I prefer spots on key props, and ambient light for the rest. For instance, I have orange string lights on my fence, and it gives off enough light to see, without lighting the world. 

I have blacklights that make epitaphs pop. 

I use the malibu yard lights to light up individual pieces, and floods to create wash. 

I am constantly tweaking, though.


----------



## IshWitch (May 19, 2006)

wilbret said:


> We had a real deluge last Halloween day, and it tripped my breaker. Killed my entire setup. I couldn't find the dang problem, assumed I had a short somewhere in the house,so I ended up running another cord all the way around the house... and then I found the GFI on the FRONT porch, for whatever reason.
> 
> I will be using tape/silicone or something this year to seal up my connections.
> 
> Other than that, I have every type of cord and power block and splitter you can find at lowes. Literally.

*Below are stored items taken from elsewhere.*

(** * PaginationDetector: a shallow embedding of [lib/pagination-detector.js]

    The detector reads a rendered HTML document, looks for the control that
    leads to the next page of a listing, and drives the transition.  This
    file embeds the class method by method and states its specification.

    Layout:
    - [JsString]: JavaScript strings as sequences of UTF-16 code units;
    - [Re]: the regular expressions of the source and [RegExp.prototype.test];
    - [Dom]: elements, the selectors the source queries, [querySelectorAll];
    - the detector itself (the six matchers, [findNextPage],
      [navigateToNextPage], [waitForNewContent], [getPaginationInfo]);
    - small documents and worlds to run the detector on;
    - the vocabulary of the specification, then the theorems.

    Documents are HTML documents in no-quirks mode made of HTML elements;
    what the rendering engine computes for an element (resolved [href],
    computed style, bounding box) is data of the element. *)

From Stdlib Require Import List ZArith NArith String Ascii Bool QArith Lia.
Import ListNotations.

Set Warnings "-register-all".
Set Implicit Arguments.

(* ================================================================== *)
(** ** JavaScript strings *)
(* ================================================================== *)

Module JsString.

(** A JavaScript string is a finite sequence of UTF-16 code units. *)
Definition str := list N.

(** Decoding of a UTF-8 byte sequence into UTF-16 code units, so that the
    literals of the source can be written as they appear there. *)
Fixpoint utf8_units (bs : list N) : str :=
  match bs with
  | [] => []
  | b0 :: t0 =>
    if (b0 <? 128)%N then b0 :: utf8_units t0
    else match t0 with
    | [] => [b0]
    | b1 :: t1 =>
      if (b0 <? 224)%N then ((b0 - 192) * 64 + (b1 - 128))%N :: utf8_units t1
      else match t1 with
      | [] => [b0]
      | b2 :: t2 =>
        if (b0 <? 240)%N
        then ((b0 - 224) * 4096 + (b1 - 128) * 64 + (b2 - 128))%N :: utf8_units t2
        else match t2 with
        | [] => [b0]
        | b3 :: t3 =>
          let cp := ((b0 - 240) * 262144 + (b1 - 128) * 4096
                     + (b2 - 128) * 64 + (b3 - 128))%N in
          (55296 + (cp - 65536) / 1024)%N
            :: (56320 + (cp - 65536) mod 1024)%N :: utf8_units t3
        end
      end
    end
  end.

Definition js (s : string) : str :=
  utf8_units (map N_of_ascii (list_ascii_of_string s)).

Definition str_eqb (a b : str) : bool :=
  if list_eq_dec N.eq_dec a b then true else false.

(** WhiteSpace and LineTerminator code points of ECMAScript: what
    [String.prototype.trim] strips, what [\s] matches and what [parseInt]
    skips. *)
Definition isWhiteSpace (c : N) : bool :=
  ((9 <=? c) && (c <=? 13) || (c =? 32) || (c =? 160) || (c =? 5760)
   || (8192 <=? c) && (c <=? 8202) || (c =? 8232) || (c =? 8233)
   || (c =? 8239) || (c =? 8287) || (c =? 12288) || (c =? 65279))%N.

(** Line terminators, which [.] does not match. *)
Definition isLineTerminator (c : N) : bool :=
  ((c =? 10) || (c =? 13) || (c =? 8232) || (c =? 8233))%N.

Definition isDigit (c : N) : bool := ((48 <=? c) && (c <=? 57))%N.

Fixpoint trimStart (s : str) : str :=
  match s with
  | c :: t => if isWhiteSpace c then trimStart t else s
  | [] => []
  end.

(** [String.prototype.trim] *)
Definition trim (s : str) : str := rev (trimStart (rev (trimStart s))).

Fixpoint startsWith (p s : str) : bool :=
  match p, s with
  | [], _ => true
  | _ :: _, [] => false
  | a :: p', b :: s' => (a =? b)%N && startsWith p' s'
  end.

(** [s.includes(p)] *)
Fixpoint includes (s p : str) : bool :=
  startsWith p s || match s with [] => false | _ :: t => includes t p end.

Fixpoint stripPrefix (p s : str) : option str :=
  match p, s with
  | [], _ => Some s
  | _ :: _, [] => None
  | a :: p', b :: s' => if (a =? b)%N then stripPrefix p' s' else None
  end.

(** Truthiness of a value that is a string, [null] or [undefined]:
    only a non-empty string is truthy. *)
Definition truthy (o : option str) : bool :=
  match o with Some (_ :: _) => true | _ => false end.

(** [a || b] on such values, when [b] is such a value too. *)
Definition orElse (a b : option str) : option str :=
  if truthy a then a else b.

(** [a || ''] *)
Definition orEmpty (a : option str) : str :=
  match a with Some (c :: t) => c :: t | _ => [] end.

(** *** [parseInt(s)] with no radix argument.

    Leading white space is skipped, a sign is read, a [0x]/[0X] prefix
    selects radix 16, and the longest run of digits of the radix is the
    value; [None] stands for [NaN].  The value is the mathematical
    integer, which is the Number [parseInt] returns up to 2^53. *)
Definition digitValue (c : N) : option Z :=
  if ((48 <=? c) && (c <=? 57))%N then Some (Z.of_N (c - 48))
  else if ((97 <=? c) && (c <=? 122))%N then Some (Z.of_N (c - 87))
  else if ((65 <=? c) && (c <=? 90))%N then Some (Z.of_N (c - 55))
  else None.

I stuck my power bars into gallon ziplock bags and then ductaped the end after zipping it as much as possible around the cords. Very waterproof!


----------



## Tavaruas (Jul 1, 2007)

DavintheGrave -

Can you post additional information about how you're making your Malibu LED spots. For example...

1. Where did the black housings around the LEDS come from? Are they just standard Malibu housings?

2. Did you use this LED array wizard to design the LED array in each light? http://led.linear1.org/led.wiz

3. What are you using to hold the 4 LEDs in place? 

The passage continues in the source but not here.